Otro elemento era la sociedad nazi. El pesimismo de Tagomi se explicaba porque el totalitarismo se había impuesto exitosamente; en gran medida, Dick describía una sociedad con una tecnología muy avanzada donde los alemanes se destacaban por lanzar satélites y misiones tripuladas al espacio exterior. A su vez, controlaban la energía atómica, dominaban la industria del plástico y fabricaban aviones con motores a reacción. Su programa de exterminio se había llevado a cabo sin contemplación, consolidando el Estado racial. Sin muchas dificultades, podríamos entender que se trataba de una sociedad que vivía en la opulencia material, siendo el consumo una parte decisiva en el mantenimiento de la economía (de ahí el contrate con la «espiritualidad» y ascetismo asiático). En la década de los noventa los historiadores prestarían especial atención a las «políticas de consenso» producidas por el nazismo. Sin perder de vista el rol de la coerción y desde un enfoque de la vida cotidiana, Götz Aly fundamentaría, en La utopía nazi, cómo los nazis organizaron un Walfare State, basado en la exclusividad racial y el pillaje de las economías de los territorios ocupados, que les permitiría  mantener el apoyo hasta los últimos momentos de la guerra.

La proyección del imperialismo nazi era otra particularidad. Con tintes escalofriantes, uno de los pasajes explicaba de qué forma los nazis establecieron un Reich africano aniquilando a los habitantes y utilizando los cadáveres como material químico: un Auschwitz a escala continental. Además, se había disecado el mar Mediterráneo para expandir las áreas cultivables y así poder alimentar con más facilidad a la creciente población europea. En este sentido, Mark Mazower publicaría en el 2008 el principal estudio sobre las características de la dominación imperial del nazismo; en El imperio de Hitler sostenía que los nazis no se limitaron a colonizar los territorios del este de Europa (si bien era el objetivo principal de su expansionismo), sino que también diseñaron planes para apropiarse de territorios en la parte central de África.
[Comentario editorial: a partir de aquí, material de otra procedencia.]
(* ===== verification/Exchange.v ===== *)
(** Two clients and the server: a file that one client uploads (Transfer.v, Jail.v) and the
    server stores (HttpBlobs.v, BlobStore.v) is the file the other one downloads. *)
From S2P Require Import Prelude GoStrings Paths Store StoreFacts Sha256 BlobStore BlobFacts BlobSpec Http HttpBlobs HttpSpec Disk Jail JailSpec JailCalm Transfer TransferSpec.
Local Open Scope Z_scope.
Local Open Scope go_scope.

Lemma on_disk_eq {W A : Type} (f : M disk A) d (r : result A) d' (w : W) :
  f d = (r, d') -> on_disk f (MkPeer d w) = (r, MkPeer d' w).
Proof. intros E. unfold on_disk. cbn [pe_disk pe_net]. by rewrite E. Qed.

Section Download.
Context {W : Type} `{!Network W} {clk : Clock} (c : Config) (l : fpath) (b : string).
Notation target := ((cf_Jail c ++ l) ++ [b]).
Notation partial := ((cf_Jail c ++ l) ++ [b +:+ ".partial"]).

Hypothesis Hnames : Forall (fun x => is_name x = true) (cf_Jail c ++ l ++ [b]).

Lemma Download_quiet (m : nodes) (k : nat) (sha : string) (data : bytes) (w w' : W) :
  file_or_free (cf_Jail c) l b m -> rdir m (cf_Jail c ++ l) -> m !! partial = None ->
  Do (blob_call c "GET" sha [] 0 []) w = (Ok (StatusOK, MkReader data None), w') -> sha_hex data = sha ->
  exists t k', Download c (rel_path l b) sha (MkPeer (quiet m k) w) =
    (Ok tt, MkPeer (quiet (<[target := NFile data t]> m) k') w').
Proof.
  intros Hm Hd Hp Hdo Hsha. pose proof (rel_path_joins _ _ _ Hnames) as Hj.
  pose proof (rel_path_joins _ _ _ (names_partial_path _ _ _ Hnames)) as Hj'.
  pose proof (rel_path_relative _ _ (proj2 (proj1 (Forall_app _ _ _) Hnames))) as Hs.
  pose proof (rel_path_relative _ _ (proj2 (proj1 (Forall_app _ _ _) (names_partial_path _ _ _ Hnames)))) as Hs'.
  assert (file_or_free (cf_Jail c) l (b +:+ ".partial") m) as Hm'.
  { split; [done|]. rewrite Hp. split; [|done]. apply is_name_partial, Hm. }
  assert (file_or_free (cf_Jail c) l b (<[partial := NFile data (clock (S k))]> m)) as Hm2 by by apply file_or_free_insert.
  assert (drop_partial c (rel_path l (b +:+ ".partial")) (MkPeer (quiet m k) w) = (Ok tt, MkPeer (quiet m k) w)) as Ed.
  { destruct (Stat_free (cf_Jail c) l (b +:+ ".partial") _ Hj' Hs' m k Hm' Hp) as [e He].
    unfold drop_partial, try. by rewrite (on_disk_eq _ _ _ _ _ He). }
  assert (receive_body (rel_path l (b +:+ ".partial")) c (MkReader data None) (MkPeer (quiet m k) w') =
            (Ok sha, MkPeer (quiet (<[partial := NFile data (clock (S k))]> m) (S (S k))) w')) as Er.
  { unfold receive_body, bind at 1, wrapped at 1.
    rewrite (on_disk_eq _ _ _ _ _ (Create_quiet (cf_Jail c) l (b +:+ ".partial") _ Hj' Hs' m k Hm')).
    unfold bind at 1. cbn [rd_data rd_err].
    rewrite (on_disk_eq _ _ _ _ _ (write_quiet (cf_Jail c) l (b +:+ ".partial") _ (S k) (clock k) data
      (lookup_insert_eq _ _ _))), insert_insert_eq. by rewrite <- Hsha. }
  exists (clock (S k)), (S (S k)). unfold Download. cbn zeta. rewrite rel_path_partial. unfold bind at 1. rewrite Ed. unfold bind at 1, on_net.
  cbn [pe_disk pe_net]. rewrite Hdo. decide_closed. cbn [orb]. unfold bind at 1. rewrite Er.
  rewrite (bool_decide_true (sha = sha)) by done. cbn [negb]. unfold wrapped.
  rewrite (on_disk_eq _ _ _ _ _ (Rename_quiet _ _ _ _ _ _ _ _ data _ Hj Hj' Hs Hs' Hm2 (proj1 (proj2 Hm')) (lookup_insert_eq _ _ _))).
  by rewrite delete_insert_eq, delete_id.
Qed.
End Download.

(** ** The server's answers to the client's requests *)
Section Exchange.
Context {clk : Clock} (maxSize quota : Z) (psk : string).
#[local] Instance to_server : Network (server fs) := routed_network maxSize quota psk.

(** A client of this server. *)
Definition client_of (id : string) (jail : fpath) : Config := MkConfig "" psk id jail.

Lemma Do_eq (id sha method : string) (jail : fpath) (headers : list (string * string)) (data : bytes) w :
  validateSHA sha = None -> h_get headers "Authorization" = "" ->
  Do (blob_call (client_of id jail) method sha headers (Z.of_nat (length data)) data) w =
  (p <- (let r := with_client (blob_request psk id method sha headers data) id in
         if bool_decide (method = "HEAD") then handleHEAD r sha
         else if bool_decide (method = "PUT") then handlePUT maxSize quota r sha
         else if bool_decide (method = "GET") then handleGET r sha
         else ret (status StatusMethodNotAllowed));;
   ret (rp_Status p, MkReader (body_bytes (rp_Body p)) None)) w.
Proof.
  intros Hv Hh. unfold Do, to_server, routed_network, bind.
  change (blob_call (client_of id jail) method sha headers (Z.of_nat (length data)) data)
    with (blob_request psk id method sha headers data).
  by rewrite (blobs_route_eq maxSize quota psk id method sha headers data w Hv Hh).
Qed.

Lemma Do_head (id sha : string) (jail : fpath) (t : tables) n m d k :
  validateSHA sha = None ->
  Do (blob_call (client_of id jail) "HEAD" sha [] 0 []) (calm_server t n m d k) =
  (Ok (match m !! path sha with Some _ => StatusOK | None => StatusNotFound end, MkReader [] None),
   calm_server t n m d k).
Proof.
  intros Hv. rewrite (Do_eq id sha "HEAD" jail [] [] _ Hv eq_refl). decide_closed.
  unfold bind, handleHEAD, try, in_blobs, calm_server. cbn [sv_blobs sv_store bs_Has bs_Stat fs_blobstore].
  unfold Has, checked. rewrite Hv. unfold try. rewrite Stat_calm. destruct (m !! path sha) as [f|] eqn:Ef; [|done].
  cbn [ret]. unfold BlobStore.Stat, checked. rewrite Hv. unfold try. cbn [sv_blobs]. by rewrite Stat_calm, Ef.
Qed.

Lemma Do_get (id sha : string) (jail : fpath) (t : tables) n m d k f :
  validateSHA sha = None -> m !! path sha = Some f ->
  Do (blob_call (client_of id jail) "GET" sha [] 0 []) (calm_server t n m d k) =
  (Ok (StatusOK, MkReader (fl_data f) None), calm_server t n m d k).
Proof.
  intros Hv Hf. unfold Do, to_server, routed_network, bind.
  change (blob_call (client_of id jail) "GET" sha [] 0 []) with (blob_request psk id "GET" sha [] []).
  by rewrite (download_eq maxSize quota psk id sha t n m d k f Hv Hf).
Qed.

Lemma Do_put (id : string) (jail : fpath) (data : bytes) (t : tables) n m d k :
  m !! path (sha_hex data) = None -> 0 < Z.of_nat (length data) <= maxSize ->
  wrap64 (usage id t + Z.of_nat (length data)) <= quota ->
  exists f d' k', fl_data f = data /\
  Do (blob_call (client_of id jail) "PUT" (sha_hex data) [("Content-Type", "application/octet-stream")]
        (Z.of_nat (length data)) data) (calm_server t n m d k) =
  (Ok (StatusCreated, MkReader [] None),
   calm_server t n (<[path (sha_hex data) := f]> (delete (partialPath (sha_hex data)) m)) d' k').
Proof.
  intros Hnew Hlen Hq. pose proof (sha_hex_valid data) as Hv.
  destruct (Put_eq (sha_hex data) data (Z.of_nat (length data)) m d k Hv Hnew) as (f & d' & k' & Hf & E).
  rewrite Z.eqb_refl, andb_false_r, (bool_decide_true (sha_hex data = _)) in E
    by by rewrite lower_hex_ToLower by apply sha_hex_lower.
  cbn [negb] in E. exists f, d', k'. split; [done|].
  rewrite (Do_eq id (sha_hex data) "PUT" jail [("Content-Type", "application/octet-stream")] data _ Hv eq_refl). decide_closed. unfold bind.
  rewrite handlePUT_eq by done. unfold store_body, Header.
  cbn [rq_Header rq_Body rq_ContentLength with_client blob_request app h_get]. decide_closed. cbn [negb].
  unfold try, in_blobs. cbn [sv_blobs calm_server bs_Put fs_blobstore sv_store]. by rewrite E.
Qed.

Lemma Upload_quiet (id : string) (jail l : fpath) (b : string) (m : nodes) (j : nat) (data : bytes) (tm : Z)
    (t : tables) (n : nat) (fl : files) (d : gset string) (k : nat) :
  Forall (fun x => is_name x = true) (jail ++ l ++ [b]) -> rdir m (jail ++ l) ->
  m !! ((jail ++ l) ++ [b]) = Some (NFile data tm) ->
  0 < Z.of_nat (length data) <= maxSize -> wrap64 (usage id t + Z.of_nat (length data)) <= quota ->
  exists (f : file) (fl' : files) (d' : gset string) (k' : nat),
    Upload (client_of id jail) (rel_path l b) (MkPeer (quiet m j) (calm_server t n fl d k)) =
      (Ok (MkUploadResult (sha_hex data) (Z.of_nat (length data)) (bool_decide (is_Some (fl !! path (sha_hex data))))),
       MkPeer (quiet m j) (calm_server t n fl' d' k')) /\
    fl' !! path (sha_hex data) = Some f /\ from_option (eq f) (fl_data f = data) (fl !! path (sha_hex data)).
Proof.
  intros Hn Hd Hf Hlen Hq. pose proof (sha_hex_valid data) as Hv.
  pose proof (rel_path_joins _ _ _ Hn) as Hj.
  pose proof (rel_path_relative _ _ (proj2 (proj1 (Forall_app _ _ _) Hn))) as Hs.
  assert (file_or_free jail l b m) as Hm.
  { split; [done|]. rewrite Hf. split; [|done]. rewrite app_assoc in Hn. apply Forall_app in Hn as [_ Hn]. by inversion Hn. }
  pose proof (Open_quiet jail l b (rel_path l b) Hj Hs m j data tm Hm Hf) as Ho.
  assert (forall w : server fs, computeSHA (client_of id jail) (rel_path l b) (MkPeer (quiet m j) w) =
            (Ok (sha_hex data, Z.of_nat (length data)), MkPeer (quiet m j) w)) as Ec.
  { intros w. unfold computeSHA, bind. change (cf_Jail (client_of id jail)) with jail. by rewrite (on_disk_eq _ _ _ _ w Ho). }
  unfold Upload. unfold bind at 1, wrapped at 1. rewrite Ec. unfold bind at 1, wrapped at 1, headBlob.
  unfold bind at 1, on_net at 1. cbn [pe_disk pe_net]. rewrite Do_head by done.
  destruct (fl !! path (sha_hex data)) as [f|] eqn:Ef; decide_closed.
  - exists f, fl, d, k. rewrite bool_decide_true by done. done.
  - destruct (Do_put id jail data t n fl d k Ef Hlen Hq) as (f & d' & k' & Hd' & E).
    exists f, (<[path (sha_hex data) := f]> (delete (partialPath (sha_hex data)) fl)), d', k'.
    rewrite bool_decide_false by by intros []. split; [|split; [apply lookup_insert_eq|done]].
    cbn [ret]. unfold bind at 1, wrapped. change (cf_Jail (client_of id jail)) with jail.
    rewrite (on_disk_eq _ _ _ _ _ Ho). unfold bind, putBlob, bind, on_net.
    cbn [pe_disk pe_net]. by rewrite E.
Qed.

(** C17. What one client uploads is what another downloads: for a file of a client's
    directory that is not empty, within the size limit and the client's quota, on a server
    whose blobs hash to their names, with a connection and disks that do not fail, [Upload]
    succeeds with the content's SHA-256 and size, skipping the transfer exactly when the
    server has the blob, and [Download] of that SHA-256 by any client, to any free or
    existing file name of its directory, succeeds and leaves there content with that
    SHA-256, the very bytes when the server did not have the blob before. *)
Theorem uploaded_is_downloaded (idA idB : string) (jailA jailB lA lB : fpath) (bA bB : string)
    (mA mB : nodes) (jA jB : nat) (data : bytes) (tm : Z)
    (t : tables) (n : nat) (fl : files) (d : gset string) (k : nat) :
  let sha := sha_hex data in
  Forall (fun x => is_name x = true) (jailA ++ lA ++ [bA]) -> rdir mA (jailA ++ lA) ->
  mA !! ((jailA ++ lA) ++ [bA]) = Some (NFile data tm) ->
  Forall (fun x => is_name x = true) (jailB ++ lB ++ [bB]) -> file_or_free jailB lB bB mB ->
  mB !! ((jailB ++ lB) ++ [bB +:+ ".partial"]) = None ->
  blob_ok fl -> 0 < Z.of_nat (length data) <= maxSize -> wrap64 (usage idA t + Z.of_nat (length data)) <= quota ->
  let '(r1, s1) := Upload (client_of idA jailA) (rel_path lA bA) (MkPeer (quiet mA jA) (calm_server t n fl d k)) in
  let '(r2, s2) := Download (client_of idB jailB) (rel_path lB bB) sha (MkPeer (quiet mB jB) (pe_net s1)) in
  r1 = Ok (MkUploadResult sha (Z.of_nat (length data)) (bool_decide (is_Some (fl !! path sha)))) /\
  r2 = Ok tt /\
  exists data' tm', d_nodes (pe_disk s2) !! ((jailB ++ lB) ++ [bB]) = Some (NFile data' tm') /\
    sha_hex data' = sha /\ (fl !! path sha = None -> data' = data).
Proof.
  intros sha HnA HdA HfA HnB HfB HpB Hok Hlen Hq. pose proof (sha_hex_valid data) as Hv.
  destruct (Upload_quiet idA jailA lA bA mA jA data tm t n fl d k HnA HdA HfA Hlen Hq)
    as (f & fl' & d' & k' & -> & Hf & Hf0). cbn [pe_net].
  assert (sha_hex (fl_data f) = sha) as Hsha.
  { fold sha in Hf, Hf0. destruct (fl !! path sha) as [f0|] eqn:E; cbn in Hf0; [subst f0|by subst sha; f_equal].
    destruct (Hok _ _ _ E Hv) as [_ ->]. apply lower_hex_ToLower, sha_hex_lower. }
  destruct (Download_quiet (client_of idB jailB) lB bB HnB mB jB sha (fl_data f) _ _ HfB (proj1 HfB) HpB
    (Do_get idB sha jailB t n fl' d' k' f Hv Hf) Hsha) as (tm' & j' & ->).
  split; [done|]. split; [done|]. exists (fl_data f), tm'. split; [apply lookup_insert_eq|]. split; [done|].
  intros E. fold sha in Hf0. by rewrite E in Hf0.
Qed.

(** An empty file that the server does not have cannot be uploaded: the request has no
    length, which the server refuses with 411. *)
Theorem empty_file_is_not_uploaded (id : string) (jail l : fpath) (b : string) (m : nodes) (j : nat) (tm : Z)
    (t : tables) (n : nat) (fl : files) (d : gset string) (k : nat) :
  Forall (fun x => is_name x = true) (jail ++ l ++ [b]) -> file_or_free jail l b m ->
  m !! ((jail ++ l) ++ [b]) = Some (NFile [] tm) -> fl !! path (sha_hex []) = None ->
  exists e, Upload (client_of id jail) (rel_path l b) (MkPeer (quiet m j) (calm_server t n fl d k)) =
    (Err e, MkPeer (quiet m j) (calm_server t n fl d k)).
Proof.
  intros Hn Hm Hf Hno. pose proof (sha_hex_valid []) as Hv.
  pose proof (rel_path_joins _ _ _ Hn) as Hj.
  pose proof (rel_path_relative _ _ (proj2 (proj1 (Forall_app _ _ _) Hn))) as Hs.
  pose proof (Open_quiet jail l b (rel_path l b) Hj Hs m j [] tm Hm Hf) as Ho.
  eexists. unfold Upload. unfold bind at 1, wrapped at 1, computeSHA, bind at 1.
  change (cf_Jail (client_of id jail)) with jail. rewrite (on_disk_eq _ _ _ _ _ Ho). cbn [ret].
  unfold bind at 1, wrapped at 1, headBlob. unfold bind at 1, on_net at 1. cbn [pe_disk pe_net].
  rewrite Do_head, Hno by done. decide_closed. cbn [ret]. unfold bind at 1, wrapped. rewrite (on_disk_eq _ _ _ _ _ Ho).
  unfold bind, putBlob, bind, on_net. cbn [pe_disk pe_net].
  rewrite (Do_eq id (sha_hex []) "PUT" jail [("Content-Type", "application/octet-stream")] [] _ Hv eq_refl).
  decide_closed. reflexivity.
Qed.
End Exchange.

(** ** Two concrete clients *)
Module Pair.
#[export] Instance pair_clock : Clock := fun n => Z.of_nat n.
Definition alice_nodes : nodes :=
  list_to_map [(["a"], NDir 0); (["a"; "f"], NFile abc 5); (["a"; "empty"], NFile [] 5)].
Definition bob_nodes : nodes := list_to_map [(["b"], NDir 0); (["b"; "g"], NFile [1; 2] 6)].
End Pair.
Import Pair.

Lemma uploaded_is_downloaded_witness : exists tm,
  (let s1 := snd (Upload (W:=server fs) (Network0:=to_server 100 100 "k") (client_of "k" "alice" ["a"]) "f"
       (MkPeer (quiet Pair.alice_nodes 0) (calm_server empty_tables 0 ∅ ∅ 0))) in
   d_nodes (pe_disk (snd (Download (W:=server fs) (clk:=pair_clock) (Network0:=to_server 100 100 "k") (client_of "k" "bob" ["b"]) "g" abc_sha
     (MkPeer (quiet Pair.bob_nodes 0) (pe_net s1)))))) !! ["b"; "g"] = Some (NFile abc tm).
Proof.
  pose proof (uploaded_is_downloaded (clk:=pair_clock) 100 100 "k" "alice" "bob" ["a"] ["b"] [] [] "f" "g" Pair.alice_nodes
    Pair.bob_nodes 0 0 abc 5 empty_tables 0 ∅ ∅ 0 ltac:(by repeat constructor)
    (rdir_single Pair.alice_nodes "a" 0 eq_refl eq_refl) eq_refl ltac:(by repeat constructor)
    (conj (rdir_single Pair.bob_nodes "b" 0 eq_refl eq_refl) (conj eq_refl I)) eq_refl
    ltac:(intros x y f E; by rewrite lookup_empty in E) ltac:(by vm_compute) ltac:(by vm_compute)) as H.
  cbv zeta in H. change (rel_path [] "f") with "f" in H. change (rel_path [] "g") with "g" in H.
  rewrite (sha256_abc : sha_hex abc = abc_sha) in H.
  destruct (Upload _ _ _) as [r1 s1]. destruct (Download _ _ _ _) as [r2 s2] eqn:E.
  destruct H as (_ & _ & data' & tm & Hf & _ & Hd). exists tm. cbn [snd].
  match goal with |- d_nodes (pe_disk ?x.2) !! _ = _ => replace x.2 with s2 by exact (eq_sym (f_equal snd E)) end.
  by rewrite <- (Hd eq_refl).
Defined.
A través de una notable y siniestra ficción, Philip Dick se transformó en un historiador virtual. Exploró y, en otros casos, sugirió elementos que no eran delirantes ni descartables y que, con el pasar de las décadas, serían trabajados por la historiografía académica. La reciente adaptación televisiva que realizó la cadena Amazon —‌cuya tercera temporada está pronta a estrenarse‍—, bajo la producción y patrocinio de Ridley Scott y Frank Spotnitz, descubre nuevas caras del oscuro universo del clásico de Dick. Por otra parte, El hombre en el castillo le sirvió de laboratorio literario para sus posteriores emprendimientos. En una entrevista reconocería que, intentando comprender la mentalidad nazi y abocado al estudio de la psicología de los oficiales de las SS (lo mismo haría Jonathan Littell, a principios del siglo XXI, en su conocido trabajo Las Benévolas), surgiría una de las ideas centrales de los Blade Runners: la deshumanización.